■ **Work request**
Each record must be printed again exactly as it appears.

■ **Provided material**
(** [quota_for]. *)
Definition quota_for (r : registry) (tenant_id credential : option string) : string * option Z :=
  let parsed := match credential with
                | Some c => if truthy c then parse_token (bare_credential c) else None
                | None => None
                end in
  let keyed := match parsed with
               | Some (k, _) => rg_key_tenants r !! k
               | None => None
               end in
  let tenant := or_str keyed (default "" tenant_id) in
  if truthy tenant then (tenant, rg_limits r !! tenant) else ("-", None).

Definition is_suspended (r : registry) (tenant_id : string) : bool :=
  bool_decide (tenant_id ∈ rg_suspended r).

Definition knows_key (r : registry) (key_id : string) : bool :=
  bool_decide (key_id ∈ rg_live r) || bool_decide (is_Some (rg_key_tenants r !! key_id)).

(** An OrderedDict, oldest first: to the end, and the oldest out. *)
Definition remember_key (key_id : string) (r : registry) : registry :=
  set_live (lastn MAX_KNOWN_KEYS (filter (λ k, k ≠ key_id) (rg_live r) ++ [key_id])) r.

Definition tenant_event (tenant_id : string) : list (string * json) :=
  [("type", JStr "tenant"); ("tenant_id", JStr tenant_id)].
Definition issued_event (key_id tenant_id : string) : list (string * json) :=
  [("type", JStr "key_issued"); ("key_id", JStr key_id); ("tenant_id", JStr tenant_id)].
Definition revoked_event (key_id : string) : list (string * json) :=
  [("type", JStr "key_revoked"); ("key_id", JStr key_id)].

(** The keys of some tenants that a read of the store lists. *)
Definition keys_read (now : Z) (d : tenancy_db) (tenant_ids : list string) : gmap string string :=
  match fst (key_tenants now tenant_ids d) with
  | Ok m => m
  | Raise _ => ∅
  end.

(** [observe], the store being [d]. *)
Definition observe (now : Z) (d : tenancy_db) (tenant : Tenant) (announce : bool) (r : registry) : registry :=
  let r := next_generation r in
  let susp := if decide (tn_status tenant = suspended) then {[tn_id tenant]} ∪ rg_suspended r
              else rg_suspended r ∖ {[tn_id tenant]} in
  let r := match tn_rate_limit tenant with
           | None => set_maps (delete (tn_id tenant) (rg_limits r))
                       (filter (λ p, snd p ≠ tn_id tenant) (rg_key_tenants r)) susp r
           | Some n => set_maps (<[tn_id tenant := n]> (rg_limits r))
                         (keys_read now d [tn_id tenant] ∪ rg_key_tenants r) susp r
           end in
  if announce then announce_ (tenant_event (tn_id tenant)) r else r.

Definition observe_key (key_id tenant_id : string) (announce : bool) (r : registry) : registry :=
  let r := remember_key key_id (next_generation r) in
  let r := match rg_limits r !! tenant_id with
           | Some _ => set_maps (rg_limits r) (<[key_id := tenant_id]> (rg_key_tenants r)) (rg_suspended r) r
           | None => r
           end in
  if announce then announce_ (issued_event key_id tenant_id) r else r.

Definition forget_key (key_id : string) (announce : bool) (r : registry) : registry :=
  let r := next_generation r in
  let r := set_maps (rg_limits r) (delete key_id (rg_key_tenants r)) (rg_suspended r)
             (set_live (filter (λ k, k ≠ key_id) (rg_live r)) r) in
  if announce then announce_ (revoked_event key_id) r else r.

(** One reading of the store by [refresh]. *)
Definition store_maps (now : Z) (d : tenancy_db) : gmap string Z * gmap string string * gset string :=
  let limits := match fst (rate_limits d) with Ok m => m | Raise _ => ∅ end in
  let susp := match fst (suspended_tenants d) with Ok l => list_to_set l | Raise _ => ∅ end in
  (limits, if decide (limits = ∅) then ∅ else keys_read now d (elements (dom limits)), susp).

(** [refresh]: each attempt is the reading it makes and what local changes do to
    the registry while it reads. The last reading is applied. *)
Fixpoint refresh (attempts : list (Z * tenancy_db * (registry → registry)))
    (maps : gmap string Z * gmap string string * gset string) (clean : bool) (r : registry) :
    bool * registry :=
  let apply '(limits, keys, susp) c r := (c, set_maps limits keys susp r) in
  match attempts with
  | [] => apply maps clean r
  | (now, d, meanwhile) :: rest =>
      let read := store_maps now d in
      let r' := meanwhile r in
      if Z.eqb (rg_generation r') (rg_generation r) then apply read clean r'
      else refresh rest read false r'
  end.

Fixpoint field (name : string) (fields : list (string * json)) : option json :=
  match fields with
  | [] => None
  | (k, v) :: rest => if String.eqb k name then Some v else field name rest
  end.

Definition field_str (name : string) (fields : list (string * json)) : option string :=
  match field name fields with
  | Some (JStr s) => Some s
  | _ => None
  end.

(** [apply]: one message another process announced. *)
Definition apply_message (now : Z) (d : tenancy_db) (raw : option json) (r : registry) : registry :=
  match raw with
  | Some (JObj event) =>
      if bool_decide (field_str "origin" event = Some (rg_origin r)) then r
      else match field_str "type" event, field_str "tenant_id" event, field_str "key_id" event with
           | Some "tenant", Some t, _ =>
               match tenants d !! t with
               | Some tenant => observe now d tenant false r
               | None => r
               end
           | Some "key_issued", t, Some k => observe_key k (default "" t) false r
           | Some "key_revoked", _, Some k => forget_key k false r
           | _, _, _ => r
           end
  | _ => r
  end.

(** ** Lemmas: a registry in step with the store *)

(** The maps are the store's, at [now]. *)
Record in_step (now : Z) (d : tenancy_db) (r : registry) : Prop := {
  st_limits t : rg_limits r !! t = (tenants d !! t ≫= tn_rate_limit);
  st_suspended t : t ∈ rg_suspended r ↔ ∃ x, tenants d !! t = Some x ∧ tn_status x = suspended;
  st_keys k t : rg_key_tenants r !! k = Some t ↔
    ∃ x, api_keys d !! k = Some x ∧ ak_tenant x = t ∧ is_live now x = true ∧ is_Some (rg_limits r !! t);
}.

Lemma keys_read_spec now d ts k t :
  keys_read now d ts !! k = Some t ↔
  ∃ x, api_keys d !! k = Some x ∧ ak_tenant x = t ∧ is_live now x = true ∧ t ∈ ts.
Proof.
  unfold keys_read, key_tenants, gets. simpl. rewrite lookup_omap. destruct (api_keys d !! k) as [x|] eqn:E; simpl.
  - case_bool_decide as Et; destruct (is_live now x) eqn:El; simpl;
      (split; [by intros [= <-]; exists x|intros (y & [= <-] & <- & Hl & Hin)]); try done; congruence.
  - split; [done|]. by intros (x & [=] & _).
Qed.

Lemma in_step_maps now d r :
  (∀ t x, tenants d !! t = Some x → tn_id x = t) →
  let '(limits, keys, susp) := store_maps now d in in_step now d (set_maps limits keys susp r).
Proof.
  intros Hid. unfold store_maps. cbn [fst rate_limits suspended_tenants gets].
  assert (∀ t, (omap tn_rate_limit (tenants d) : gmap string Z) !! t = (tenants d !! t ≫= tn_rate_limit)) as Hl
    by (intros t; by rewrite lookup_omap).
  split; cbn [rg_limits rg_key_tenants rg_suspended set_maps].
  - exact Hl.
  - intros t. rewrite elem_of_list_to_set, list_elem_of_fmap. split.
    + intros (x & -> & [Hs (t' & Ht')%elem_of_rows]%list_elem_of_filter). exists x.
      by rewrite (Hid t' x Ht').
    + intros (x & Hx & Hs). exists x. split; [by rewrite (Hid t x Hx)|]. apply list_elem_of_filter.
      split; [done|]. apply elem_of_rows. eauto.
  - intros k t. destruct (decide _) as [Hempty|Hne].
    + rewrite lookup_empty. split; [done|]. intros (x & _ & _ & _ & [n Hn]). rewrite Hempty in Hn. done.
    + rewrite keys_read_spec. setoid_rewrite elem_of_elements. by setoid_rewrite elem_of_dom.
Qed.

■ **Your solution**
(** [quota_for]. *)
Definition quota_for (r : registry) (tenant_id credential : option string) : string * option Z :=
  let parsed := match credential with
                | Some c => if truthy c then parse_token (bare_credential c) else None
                | None => None
                end in
  let keyed := match parsed with
               | Some (k, _) => rg_key_tenants r !! k
               | None => None
               end in
  let tenant := or_str keyed (default "" tenant_id) in
  if truthy tenant then (tenant, rg_limits r !! tenant) else ("-", None).

Definition is_suspended (r : registry) (tenant_id : string) : bool :=
  bool_decide (tenant_id ∈ rg_suspended r).

Definition knows_key (r : registry) (key_id : string) : bool :=
  bool_decide (key_id ∈ rg_live r) || bool_decide (is_Some (rg_key_tenants r !! key_id)).

(** An OrderedDict, oldest first: to the end, and the oldest out. *)
Definition remember_key (key_id : string) (r : registry) : registry :=
  set_live (lastn MAX_KNOWN_KEYS (filter (λ k, k ≠ key_id) (rg_live r) ++ [key_id])) r.

Definition tenant_event (tenant_id : string) : list (string * json) :=
  [("type", JStr "tenant"); ("tenant_id", JStr tenant_id)].
Definition issued_event (key_id tenant_id : string) : list (string * json) :=
  [("type", JStr "key_issued"); ("key_id", JStr key_id); ("tenant_id", JStr tenant_id)].
Definition revoked_event (key_id : string) : list (string * json) :=
  [("type", JStr "key_revoked"); ("key_id", JStr key_id)].

(** The keys of some tenants that a read of the store lists. *)
Definition keys_read (now : Z) (d : tenancy_db) (tenant_ids : list string) : gmap string string :=
  match fst (key_tenants now tenant_ids d) with
  | Ok m => m
  | Raise _ => ∅
  end.

(** [observe], the store being [d]. *)
Definition observe (now : Z) (d : tenancy_db) (tenant : Tenant) (announce : bool) (r : registry) : registry :=
  let r := next_generation r in
  let susp := if decide (tn_status tenant = suspended) then {[tn_id tenant]} ∪ rg_suspended r
              else rg_suspended r ∖ {[tn_id tenant]} in
  let r := match tn_rate_limit tenant with
           | None => set_maps (delete (tn_id tenant) (rg_limits r))
                       (filter (λ p, snd p ≠ tn_id tenant) (rg_key_tenants r)) susp r
           | Some n => set_maps (<[tn_id tenant := n]> (rg_limits r))
                         (keys_read now d [tn_id tenant] ∪ rg_key_tenants r) susp r
           end in
  if announce then announce_ (tenant_event (tn_id tenant)) r else r.

Definition observe_key (key_id tenant_id : string) (announce : bool) (r : registry) : registry :=
  let r := remember_key key_id (next_generation r) in
  let r := match rg_limits r !! tenant_id with
           | Some _ => set_maps (rg_limits r) (<[key_id := tenant_id]> (rg_key_tenants r)) (rg_suspended r) r
           | None => r
           end in
  if announce then announce_ (issued_event key_id tenant_id) r else r.

Definition forget_key (key_id : string) (announce : bool) (r : registry) : registry :=
  let r := next_generation r in
  let r := set_maps (rg_limits r) (delete key_id (rg_key_tenants r)) (rg_suspended r)
             (set_live (filter (λ k, k ≠ key_id) (rg_live r)) r) in
  if announce then announce_ (revoked_event key_id) r else r.

(** One reading of the store by [refresh]. *)
Definition store_maps (now : Z) (d : tenancy_db) : gmap string Z * gmap string string * gset string :=
  let limits := match fst (rate_limits d) with Ok m => m | Raise _ => ∅ end in
  let susp := match fst (suspended_tenants d) with Ok l => list_to_set l | Raise _ => ∅ end in
  (limits, if decide (limits = ∅) then ∅ else keys_read now d (elements (dom limits)), susp).

(** [refresh]: each attempt is the reading it makes and what local changes do to
    the registry while it reads. The last reading is applied. *)
Fixpoint refresh (attempts : list (Z * tenancy_db * (registry → registry)))
    (maps : gmap string Z * gmap string string * gset string) (clean : bool) (r : registry) :
    bool * registry :=
  let apply '(limits, keys, susp) c r := (c, set_maps limits keys susp r) in
  match attempts with
  | [] => apply maps clean r
  | (now, d, meanwhile) :: rest =>
      let read := store_maps now d in
      let r' := meanwhile r in
      if Z.eqb (rg_generation r') (rg_generation r) then apply read clean r'
      else refresh rest read false r'
  end.

Fixpoint field (name : string) (fields : list (string * json)) : option json :=
  match fields with
  | [] => None
  | (k, v) :: rest => if String.eqb k name then Some v else field name rest
  end.

Definition field_str (name : string) (fields : list (string * json)) : option string :=
  match field name fields with
  | Some (JStr s) => Some s
  | _ => None
  end.

(** [apply]: one message another process announced. *)
Definition apply_message (now : Z) (d : tenancy_db) (raw : option json) (r : registry) : registry :=
  match raw with
  | Some (JObj event) =>
      if bool_decide (field_str "origin" event = Some (rg_origin r)) then r
      else match field_str "type" event, field_str "tenant_id" event, field_str "key_id" event with
           | Some "tenant", Some t, _ =>
               match tenants d !! t with
               | Some tenant => observe now d tenant false r
               | None => r
               end
           | Some "key_issued", t, Some k => observe_key k (default "" t) false r
           | Some "key_revoked", _, Some k => forget_key k false r
           | _, _, _ => r
           end
  | _ => r
  end.

(** ** Lemmas: a registry in step with the store *)

(** The maps are the store's, at [now]. *)
Record in_step (now : Z) (d : tenancy_db) (r : registry) : Prop := {
  st_limits t : rg_limits r !! t = (tenants d !! t ≫= tn_rate_limit);
  st_suspended t : t ∈ rg_suspended r ↔ ∃ x, tenants d !! t = Some x ∧ tn_status x = suspended;
  st_keys k t : rg_key_tenants r !! k = Some t ↔
    ∃ x, api_keys d !! k = Some x ∧ ak_tenant x = t ∧ is_live now x = true ∧ is_Some (rg_limits r !! t);
}.

Lemma keys_read_spec now d ts k t :
  keys_read now d ts !! k = Some t ↔
  ∃ x, api_keys d !! k = Some x ∧ ak_tenant x = t ∧ is_live now x = true ∧ t ∈ ts.
Proof.
  unfold keys_read, key_tenants, gets. simpl. rewrite lookup_omap. destruct (api_keys d !! k) as [x|] eqn:E; simpl.
  - case_bool_decide as Et; destruct (is_live now x) eqn:El; simpl;
      (split; [by intros [= <-]; exists x|intros (y & [= <-] & <- & Hl & Hin)]); try done; congruence.
  - split; [done|]. by intros (x & [=] & _).
Qed.

Lemma in_step_maps now d r :
  (∀ t x, tenants d !! t = Some x → tn_id x = t) →
  let '(limits, keys, susp) := store_maps now d in in_step now d (set_maps limits keys susp r).
Proof.
  intros Hid. unfold store_maps. cbn [fst rate_limits suspended_tenants gets].
  assert (∀ t, (omap tn_rate_limit (tenants d) : gmap string Z) !! t = (tenants d !! t ≫= tn_rate_limit)) as Hl
    by (intros t; by rewrite lookup_omap).
  split; cbn [rg_limits rg_key_tenants rg_suspended set_maps].
  - exact Hl.
  - intros t. rewrite elem_of_list_to_set, list_elem_of_fmap. split.
    + intros (x & -> & [Hs (t' & Ht')%elem_of_rows]%list_elem_of_filter). exists x.
      by rewrite (Hid t' x Ht').
    + intros (x & Hx & Hs). exists x. split; [by rewrite (Hid t x Hx)|]. apply list_elem_of_filter.
      split; [done|]. apply elem_of_rows. eauto.
  - intros k t. destruct (decide _) as [Hempty|Hne].
    + rewrite lookup_empty. split; [done|]. intros (x & _ & _ & _ & [n Hn]). rewrite Hempty in Hn. done.
    + rewrite keys_read_spec. setoid_rewrite elem_of_elements. by setoid_rewrite elem_of_dom.
Qed.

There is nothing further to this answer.